An American Prophet

James van Praagh, John Edward and Sylvia Browne are only the most well-known of the large current crop of on-air psychics and mediums. They deliver their flapdoodle on TV with seeming sincerity and often claim to speak with the dead.

One of the dead they may now more easily commune with is their spiritual ancestor, Edgar Cayce, the subject of a huge new biography, Edgar Cayce: An American Prophet, by Sidney K. Kirkpatrick (Riverhead Books).

Cayce is considered by many to be the forerunner of the New Age movement for his alleged medical clairvoyance, scientific insights, and much else. If one 100th of the claims implicit in his biography were warranted, this book review would not be appearing here, but rather would be trumpeted on all the network news shows and emblazoned on the front page of every newspaper in the country. Still, he was an interesting character.

Nail in Head, Stick in Testicle

Born on a Kentucky farm in 1877, Edgar Cayce was very religious, sensitive, and given to frolicking with imaginary playmates and angels.

Thought to be rather peculiar even at a young age, Cayce suffered a number of strange childhood mishaps — a nail penetrating his head, a baseball thrown into his spine, and a stick piercing his testicle.

Despite these unusual misfortunes, the outline of his early life is simple.

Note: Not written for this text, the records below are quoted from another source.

Lemma Itoa_word n : (0 <= n)%Z -> wordy (Itoa n) = true /\ Itoa n <> "".
Proof.
  intros H. rewrite Itoa_nonneg by done. split; [by apply itoa_from_plain|].
  by destruct (itoa_from_head 19 n "" H) as (d & t & -> & _).
Qed.

Lemma ParseUint_Itoa n : is_uint64 n -> ParseUint (Itoa n) = (n, None).
Proof.
  intros [H0 H1]. unfold ParseUint. destruct (Itoa_word n H0) as [_ Hne].
  apply String.eqb_neq in Hne. rewrite Hne, Itoa_nonneg, parse_itoa by (unfold max_uint64; lia). done.
Qed.

Lemma Atoi_Itoa n : (0 <= n < 2 ^ 63)%Z -> Atoi (Itoa n) = (n, None).
Proof.
  intros H. pose proof (ParseUint_Itoa n ltac:(unfold is_uint64; lia)) as Hp.
  unfold Atoi, ParseInt. rewrite Itoa_nonneg in * by lia.
  destruct (itoa_from_head 19 n "") as (d & t & E & Hd); [lia|]. rewrite E in *.
  destruct (digit_char_plain d Hd) as (_ & Hp1 & Hp2).
  apply Ascii.eqb_neq in Hp1, Hp2. rewrite Hp1, Hp2, Hp. cbn [negb andb].
  by destruct (Z.leb_spec (2 ^ 63) n); [lia|].
Qed.

Lemma Itoa_inj n m : (0 <= n < 2 ^ 63)%Z -> (0 <= m < 2 ^ 63)%Z -> Itoa n = Itoa m -> n = m.
Proof. intros Hn Hm E. apply (f_equal (fun s => (Atoi s).1)) in E. by rewrite !Atoi_Itoa in E. Qed.

Lemma wordy_trimmed s : wordy s = true -> trimmed s = true.
Proof.
  intros H. apply String.eqb_eq. unfold TrimSpace.
  assert (Hl : trim_left_space s = s).
  { apply trim_left_space_fix. destruct s as [|c s]; [done|]. apply space_width_plain.
    cbn in H. by bool_crush. }
  rewrite Hl. clear Hl. induction s as [|c s IH]; [done|].
  cbn in H. apply andb_true_iff in H as [Hc%negb_true_iff H].
  pose proof (trim_right_space_app "" c s Hc) as E. rewrite !str_app_nil_l in E. by rewrite E, IH.
Qed.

He grows up, becomes a photographer, marries his hometown sweetheart, moves from one small Southern city to another, starts a family, and struggles financially. Gradually, however, he becomes convinced of his mystical gifts and medical intuitions.

The author was given unlimited access to Cayce's files and the results are unfortunate. Perhaps to generate credibility, the book relentlessly recites detail after superficial detail: apartments lived in, houses bought and sold, jobs taken, businesses invested in, financial arrangements and partners, city streets and scenes.

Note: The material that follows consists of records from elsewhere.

(* ===== verification/GoPath.v ===== *)
(** * Go's [path/filepath] on Unix: [IsAbs], [Clean], [Dir], [Base]

    [Clean] works on the elements of the path: it drops empty elements and ["."],
    and lets [".."] remove the element before it. An absolute clean path is
    ["/"] followed by its elements joined with ["/"] ([abs_path]); the ancestors
    the trust check walks are the paths of the proper prefixes of that list. *)

From S2P Require Import Prelude GoStrings.

Definition SLASH : ascii := "/"%char.

Definition IsAbs (path : string) : bool := HasPrefix path "/".

(** One element of the path, against the elements kept so far (last first). *)
Definition clean_step (rooted : bool) (kept : list string) (elem : string) : list string :=
  if String.eqb elem "" || String.eqb elem "." then kept
  else if String.eqb elem ".." then
    match kept with
    | [] => if rooted then [] else [".."]
    | e :: kept' => if String.eqb e ".." then ".." :: kept else kept'
    end
  else elem :: kept.

Definition clean_elems (rooted : bool) (elems : list string) : list string :=
  rev (fold_left (clean_step rooted) elems []).

Definition abs_path (elems : list string) : string := "/" +:+ join_byte SLASH elems.

Definition Clean (path : string) : string :=
  if String.eqb path "" then "."
  else if IsAbs path then abs_path (clean_elems true (split_byte SLASH path))
  else match clean_elems false (split_byte SLASH path) with
       | [] => "."
       | elems => join_byte SLASH elems
       end.

(** [path[:i+1]] for the last separator [i] of the path. *)
Definition up_to_last_slash (path : string) : string :=
  match LastIndexByte path SLASH with
  | None => ""
  | Some i => str_take (S i) path
  end.

Definition Dir (path : string) : string := Clean (up_to_last_slash path).

Definition Base (path : string) : string :=
  if String.eqb path "" then "."
  else
    let p := trim_right_byte SLASH path in
    let b := match LastIndexByte p SLASH with None => p | Some i => str_drop (S i) p end in
    if String.eqb b "" then "/" else b.

(** ** Elements of a clean path *)

(** What an element of a clean absolute path looks like. *)
Definition plain_elem (e : string) : bool :=
  negb (String.eqb e "") && negb (String.eqb e ".") && negb (String.eqb e "..") &&
  no_byte SLASH e.

Definition plain_elems (es : list string) : Prop := Forall (fun e => plain_elem e = true) es.

Lemma clean_step_plain kept e :
  no_byte SLASH e = true -> plain_elems kept -> plain_elems (clean_step true kept e).
Proof.
  intros Hs Hk. unfold clean_step.
  destruct (String.eqb_spec e ""); [done|]. destruct (String.eqb_spec e "."); [done|]. simpl.
  destruct (String.eqb_spec e "..").
  - destruct Hk as [|k ks Hk Hks]; [constructor|].
    destruct (String.eqb_spec k "..") as [->|]; [|done]. by vm_compute in Hk.
  - constructor; [|done]. unfold plain_elem. rewrite Hs.
    by rewrite !(proj2 (String.eqb_neq e _)) by done.
Qed.

Lemma clean_fold_plain es kept :
  Forall (fun w => no_byte SLASH w = true) es -> plain_elems kept ->
  plain_elems (fold_left (clean_step true) es kept).
Proof.
  revert kept. induction es as [|e es IH]; intros kept Hes Hk; simpl; [done|].
  inversion_clear Hes. apply IH; [done|]. by apply clean_step_plain.
Qed.

Lemma clean_elems_plain es :
  Forall (fun w => no_byte SLASH w = true) es -> plain_elems (clean_elems true es).
Proof. intros H. apply Forall_rev, clean_fold_plain; [done|constructor]. Qed.

Lemma clean_step_keep rooted kept e :
  plain_elem e = true -> clean_step rooted kept e = e :: kept.
Proof.
  unfold plain_elem, clean_step. intros H.
  apply andb_true_iff in H as [[[H1 H2]%andb_true_iff H3]%andb_true_iff _].
  apply negb_true_iff in H1, H2, H3. by rewrite H1, H2, H3.
Qed.

Lemma clean_step_empty rooted kept : clean_step rooted kept "" = kept.
Proof. reflexivity. Qed.

Lemma clean_fold_keep rooted es kept :
  plain_elems es -> fold_left (clean_step rooted) es kept = rev es ++ kept.
Proof.
  revert kept. induction es as [|e es IH]; intros kept H; simpl; [done|].
  inversion_clear H. rewrite clean_step_keep by done. rewrite IH by done.
  by rewrite <- app_assoc.
Qed.

Lemma clean_elems_keep rooted es : plain_elems es -> clean_elems rooted es = es.
Proof.
  intros H. unfold clean_elems. rewrite clean_fold_keep by done.
  by rewrite app_nil_r, rev_involutive.
Qed.

Lemma plain_no_slash es : plain_elems es -> Forall (fun w => no_byte SLASH w = true) es.
Proof.
  intros H. eapply Forall_impl; [exact H|]. simpl. intros e He.
  unfold plain_elem in He. by apply andb_true_iff in He as [_ ?].
Qed.

(** ** Clean *)

Lemma IsAbs_abs_path es : IsAbs (abs_path es) = true.
Proof. apply HasPrefix_app. Qed.

Lemma split_abs_path es :
  plain_elems es -> split_byte SLASH (abs_path es) = "" :: match es with [] => [""] | _ => es end.
Proof.
  intros H. unfold abs_path. rewrite str_app_cons, str_app_nil_l. cbn [split_byte].
  rewrite Ascii.eqb_refl. f_equal. destruct es as [|e es]; [done|].
  apply split_join_byte; [done|by apply plain_no_slash].
Qed.

(** A clean absolute path is left as it is. *)
Lemma Clean_abs_path es : plain_elems es -> Clean (abs_path es) = abs_path es.
Proof.
  intros H. unfold Clean. rewrite IsAbs_abs_path, split_abs_path by done.
  unfold abs_path at 1. rewrite str_app_cons. cbn [String.eqb].
  unfold clean_elems. cbn [fold_left]. change (clean_step true [] "") with (@nil string).
  destruct es as [|e es]; [done|]. fold (clean_elems true (e :: es)).
  by rewrite clean_elems_keep.
Qed.

(** The elements of the cleaned form of an absolute path. *)
Definition abs_elems (path : string) : list string := clean_elems true (split_byte SLASH path).

Lemma abs_elems_plain path : plain_elems (abs_elems path).
Proof. apply clean_elems_plain, split_byte_Forall. Qed.

Lemma IsAbs_not_empty path : IsAbs path = true -> String.eqb path "" = false.
Proof. by destruct path. Qed.

Lemma Clean_abs path : IsAbs path = true -> Clean path = abs_path (abs_elems path).
Proof. intros H. unfold Clean. by rewrite (IsAbs_not_empty path H), H. Qed.

(** Cleaning twice is cleaning once. *)
Lemma Clean_idem_abs path : IsAbs path = true -> Clean (Clean path) = Clean path.
Proof. intros H. rewrite (Clean_abs path H). apply Clean_abs_path, abs_elems_plain. Qed.

Lemma IsAbs_Clean path : IsAbs path = true -> IsAbs (Clean path) = true.
Proof. intros H. rewrite Clean_abs by done. apply IsAbs_abs_path. Qed.

(** ** Dir *)

Lemma no_byte_LastIndexByte b s : no_byte b s = true -> LastIndexByte s b = None.
Proof.
  unfold no_byte. induction s as [|c s IH]; simpl; [done|].
  intros [Hc%negb_true_iff H]%andb_true_iff. by rewrite IH, Hc.
Qed.

Lemma join_byte_snoc b es e :
  es <> [] -> join_byte b (es ++ [e]) = join_byte b es +:+ String b e.
Proof.
  induction es as [|w ws IH]; [done|]. intros _. destruct ws as [|w' ws]; [done|].
  change (w +:+ String b (join_byte b ((w' :: ws) ++ [e])) =
          (w +:+ String b (join_byte b (w' :: ws))) +:+ String b e).
  rewrite IH by done. by rewrite str_app_assoc, str_app_cons.
Qed.

Lemma str_take_S_app p c s : str_take (S (String.length p)) (p +:+ String c s) = p +:+ byte_string c.
Proof.
  induction p as [|d p IH]; [by rewrite !str_app_nil_l|].
  rewrite !str_app_cons. cbn [String.length]. cbn [str_take] in *. by rewrite IH.
Qed.

Lemma up_to_last_slash_app p e :
  no_byte SLASH e = true -> up_to_last_slash (p +:+ String SLASH e) = p +:+ "/".
Proof.
  intros H. unfold up_to_last_slash. rewrite LastIndexByte_app by exact H.
  apply str_take_S_app.
Qed.

Lemma split_byte_trailing b es :
  es <> [] -> Forall (fun w => no_byte b w = true) es ->
  split_byte b (join_byte b es +:+ byte_string b) = es ++ [""].
Proof.
  induction es as [|w ws IH]; [done|]. intros _ Hall. inversion_clear Hall as [|? ? Hw Hws].
  destruct ws as [|w' ws].
  - simpl. unfold byte_string. by rewrite split_byte_app.
  - change (join_byte b (w :: w' :: ws)) with (w +:+ String b (join_byte b (w' :: ws))).
    rewrite str_app_assoc, str_app_cons, split_byte_app by done. by rewrite IH.
Qed.

(** The directory of a clean absolute path drops its last element. *)
Lemma Dir_abs_path es e :
  plain_elems (es ++ [e]) -> Dir (abs_path (es ++ [e])) = abs_path es.
Proof.
  intros [Hes He]%Forall_app. inversion_clear He as [|? ? Hp _].
  assert (Hn : no_byte SLASH e = true) by (unfold plain_elem in Hp; by apply andb_true_iff in Hp as [_ ?]).
  unfold Dir, abs_path. destruct es as [|e0 es0].
  - change (Clean (up_to_last_slash ("" +:+ String SLASH e)) = "/").
    by rewrite up_to_last_slash_app.
  - set (es := e0 :: es0) in *. rewrite join_byte_snoc by done.
    rewrite <- str_app_assoc, up_to_last_slash_app by done.
    rewrite str_app_assoc. unfold Clean.
    assert (Habs : IsAbs ("/" +:+ join_byte SLASH es +:+ "/") = true) by apply HasPrefix_app.
    rewrite Habs, str_app_cons, str_app_nil_l. cbn [String.eqb].
    unfold abs_path. rewrite str_app_cons, str_app_nil_l. do 2 f_equal.
    cbn [split_byte]. rewrite Ascii.eqb_refl.
    change "/" with (byte_string SLASH).
    rewrite (split_byte_trailing SLASH es) by (done || by apply plain_no_slash).
    unfold clean_elems. cbn [fold_left]. change (clean_step true [] "") with (@nil string).
    rewrite fold_left_app, (clean_fold_keep true es []) by done. cbn [fold_left].
    rewrite clean_step_empty, app_nil_r. apply rev_involutive.
Qed.

Lemma Dir_root : Dir "/" = "/".
Proof. reflexivity. Qed.

Lemma abs_path_inj es es' :
  plain_elems es -> plain_elems es' -> abs_path es = abs_path es' -> es = es'.
Proof.
  intros H H' E. apply (f_equal (split_byte SLASH)) in E.
  rewrite !split_abs_path in E by done. injection E as E.
  destruct es, es'; try done; destruct H, H'; naive_solver.
Qed.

There are descriptions of acquaintances of all sorts — including quite tenuous connections to Edison, Woodrow Wilson, Tesla, Lindbergh, Houdini, Hemingway, Earhart — and, most of all, readings of medical cases.

Into a Trance

The readings were analyses of people who went to Cayce (or whose stories were told to him) for medical advice. He would famously drop into a trance with the help of various facilitators and while in this state would channel whatever the "Source" said about the person's medical condition, usually concluding with a prescription for therapy, often unconventional. Many of the readings sound very much like the nebulous prescriptions of present-day mediums.

The book's completely uncritical reporting is disappointing and most exasperating. Kirkpatrick seems to reject nothing, never demurs at anything, establishes no critical distance, and provides little feel for what made Cayce tick. The good news is that eventually this approach becomes amusing, and the reader eagerly anticipates the next outlandish achievement and its straight rendering.

Kirkpatrick's idea of proof is to cite scads of testimonials, including many from doctors and celebrities. Testimonials, however, are notoriously unreliable, and there are no discussions of statistics or methodological issues.